▸ Work to complete
Exactly the lines from the opening of the data through the line containing "option A) (least" should be reproduced, please, with nothing added.

▸ Provided entries
┌──

(* ===== verification/Regex.v ===== *)
(** Regular expressions as PCRE matches them.

    The library (src/inspect-fs*.c) and the daemon (daemon/btrfs.c) match lines
    with PCRE.  [rx] has the constructs that their expressions use; [rx_exec] is
    the search of pcre_exec, which backtracks: the leftmost match is taken, of
    alternatives the first and of repetitions the longest after which the rest
    matches. *)

From S2P Require Import Prelude Utils Guestfsd.
From Stdlib Require Import Ascii.

Open Scope Z_scope.
#[local] Arguments String.append : simpl nomatch.

(** [k] is tried after the longest run first; [taken] is the run so far. *)
Fixpoint greedy {A} (k : string -> string -> option A) (least : nat) (p : ascii -> bool) (taken s : string) : option A :=
  let stop := if (least <=? String.length taken)%nat then k taken s else None in
  match s with
  | EmptyString => stop
  | String c s' =>
      if p c then match greedy k least p (taken +:+ String c "") s' with Some r => Some r | None => stop end
      else stop
  end.

(** \\s and the full stop. *)
Definition rx_space (c : ascii) : bool := Ascii.eqb c " " || in_range c 9 10 || in_range c 12 13.
Definition rx_any (c : ascii) : bool := negb (Ascii.eqb c nl_char).

Inductive rx :=
  | Eps
  | Cls (p : ascii -> bool)
  | Many (least : nat) (p : ascii -> bool)
  | Seq (a b : rx)
  | Or (a b : rx)
  | Maybe (a : rx)
  | Group (n : nat) (a : rx)
  | Start
  | End.

Definition captures := list (nat * string).
Definition rx_text (s rest : string) : string := String.substring 0 (String.length s - String.length rest) s.

(** [start]: nothing has been consumed.  A dollar also matches before a newline
    that ends the text. *)
Fixpoint rx_run (r : rx) (start : bool) (s : string) (caps : captures) (k : bool -> string -> captures -> option captures) : option captures :=
  match r with
  | Eps => k start s caps
  | Cls p => match s with String c s' => if p c then k false s' caps else None | EmptyString => None end
  | Many least p => greedy (fun taken rest => k (start && STREQ taken "") rest caps) least p "" s
  | Seq a b => rx_run a start s caps (fun start s caps => rx_run b start s caps k)
  | Or a b => match rx_run a start s caps k with Some r => Some r | None => rx_run b start s caps k end
  | Maybe a => match rx_run a start s caps k with Some r => Some r | None => k start s caps end
  | Group n a => rx_run a start s caps (fun start rest caps => k start rest ((n, rx_text s rest) :: caps))
  | Start => if start then k start s caps else None
  | End => if STREQ s "" || STREQ s newline then k start s caps else None
  end.

Definition rx_at (r : rx) (start : bool) (s : string) : option captures := rx_run r start s [] (fun _ _ caps => Some caps).
Fixpoint rx_from (r : rx) (start : bool) (s : string) : option captures :=
  match rx_at r start s with
  | Some caps => Some caps
  | None => match s with EmptyString => None | String _ s' => rx_from r false s' end
  end.
Definition rx_exec (r : rx) (s : string) : option captures := rx_from r true s.

(** The text of a group; [None] when it took no part in the match. *)
Definition capture (caps : captures) (n : nat) : option string := snd <$> List.find (fun c => (fst c =? n)%nat) caps.

(** ** Notations for expressions *)

Definition rx_seq (l : list rx) : rx := foldr Seq Eps l.
Fixpoint lit (s : string) : rx := match s with EmptyString => Eps | String c s' => Seq (Cls (Ascii.eqb c)) (lit s') end.
Definition digits (n : nat) : rx := Group n (Many 1 c_isdigit).
Definition anything : rx := Many 0 rx_any.

(** * src/match.c *)

Definition guestfs___match (str : string) (re : rx) : bool := match rx_exec re str with Some _ => true | None => false end.
Definition guestfs___match1 (str : string) (re : rx) : option string := rx_exec re str ≫= fun caps => capture caps 1.
Definition guestfs___match2 (str : string) (re : rx) : option (option string * option string) :=
  (fun caps => (capture caps 1, capture caps 2)) <$> rx_exec re str.
Definition guestfs___match3 (str : string) (re : rx) : option (option string * option string * option string) :=
  (fun caps => (capture caps 1, capture caps 2, capture caps 3)) <$> rx_exec re str.
Definition guestfs___match4 (str : string) (re : rx) : option (option string * option string * option string * option string) :=
  (fun caps => (capture caps 1, capture caps 2, capture caps 3, capture caps 4)) <$> rx_exec re str.
Definition guestfs___match6 (str : string) (re : rx) : option (list (option string)) :=
  (fun caps => capture caps <$> seq 1 6) <$> rx_exec re str.

(** * Lemmas *)

Lemma greedy_none {A} (k : string -> string -> option A) least p : forall s taken,
  (forall u v, s = u +:+ v -> str_forallb p u = true -> k (taken +:+ u) v = None) -> greedy k least p taken s = None.
Proof.
  induction s as [|c s IH]; intros taken Hn; pose proof (Hn "" _ eq_refl eq_refl) as H0; rewrite str_app_nil_r in H0; cbn [greedy]; rewrite H0.
  - by destruct (least <=? _)%nat.
  - destruct (p c) eqn:Hc; [|by destruct (least <=? _)%nat]. rewrite IH; [by destruct (least <=? _)%nat|].
    intros u v -> Hu. rewrite str_app_assoc. apply (Hn (String c u) v); [done|]. cbn. by rewrite Hc.
Qed.
(** The longest run after which the rest matches is taken. *)
Lemma greedy_spec {A} (k : string -> string -> option A) least p : forall u taken v r,
  str_forallb p u = true -> (least <= String.length taken + String.length u)%nat -> k (taken +:+ u) v = Some r ->
  (forall u' v', v = u' +:+ v' -> u' <> "" -> str_forallb p u' = true -> k (taken +:+ u +:+ u') v' = None) ->
  greedy k least p taken (u +:+ v) = Some r.
Proof.
  induction u as [|c u IH]; intros taken v r Hu Hl Hk Hn.
  - rewrite str_app_nil_r in Hk. cbn in Hl. change ("" +:+ v) with v.
    assert ((if (least <=? String.length taken)%nat then k taken v else None) = Some r) as Hstop.
    { destruct (Nat.leb_spec least (String.length taken)); [done|lia]. }
    destruct v as [|d v]; cbn [greedy]; rewrite Hstop; [done|]. destruct (p d) eqn:Hd; [|done]. rewrite greedy_none; [done|].
    intros u' v' -> Hu'. rewrite str_app_assoc. apply (Hn (String d u') v'); [done|done|]. cbn. by rewrite Hd.
  - cbn in Hu. apply andb_true_iff in Hu as [Hc Hu]. rewrite str_app_cons. cbn [greedy]. rewrite Hc.
    rewrite (IH (taken +:+ String c "") v r); [done|done| | |].
    + rewrite str_length_app. cbn in Hl |- *. lia.
    + rewrite str_app_assoc. exact Hk.
    + intros u' v' Hv Hne Hp. rewrite str_app_assoc. by apply Hn.
Qed.

Lemma greedy_some {A} (k : string -> string -> option A) least p : forall s taken r,
  greedy k least p taken s = Some r -> exists u v, s = u +:+ v /\ k (taken +:+ u) v = Some r.
Proof.
  induction s as [|c s IH]; intros taken r; cbn [greedy].
  - destruct (least <=? _)%nat; [|done]. intros H. exists "", "". split; [done|by rewrite str_app_nil_r].
  - assert ((if (least <=? String.length taken)%nat then k taken (String c s) else None) = Some r ->
      exists u v, String c s = u +:+ v /\ k (taken +:+ u) v = Some r) as Hs.
    { destruct (least <=? _)%nat; [|done]. intros H. exists "", (String c s). split; [done|by rewrite str_app_nil_r]. }
    destruct (p c); [|exact Hs]. destruct (greedy k least p _ s) as [r'|] eqn:Eg; [|exact Hs]. intros [= ->].
    destruct (IH _ _ Eg) as (u & v & -> & H). exists (String c u), v. split; [done|]. by rewrite str_app_assoc in H.
Qed.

└──

▸ Output of the task
(* ===== verification/Regex.v ===== *)
(** Regular expressions as PCRE matches them.

    The library (src/inspect-fs*.c) and the daemon (daemon/btrfs.c) match lines
    with PCRE.  [rx] has the constructs that their expressions use; [rx_exec] is
    the search of pcre_exec, which backtracks: the leftmost match is taken, of
    alternatives the first and of repetitions the longest after which the rest
    matches. *)

From S2P Require Import Prelude Utils Guestfsd.
From Stdlib Require Import Ascii.

Open Scope Z_scope.
#[local] Arguments String.append : simpl nomatch.

(** [k] is tried after the longest run first; [taken] is the run so far. *)
Fixpoint greedy {A} (k : string -> string -> option A) (least : nat) (p : ascii -> bool) (taken s : string) : option A :=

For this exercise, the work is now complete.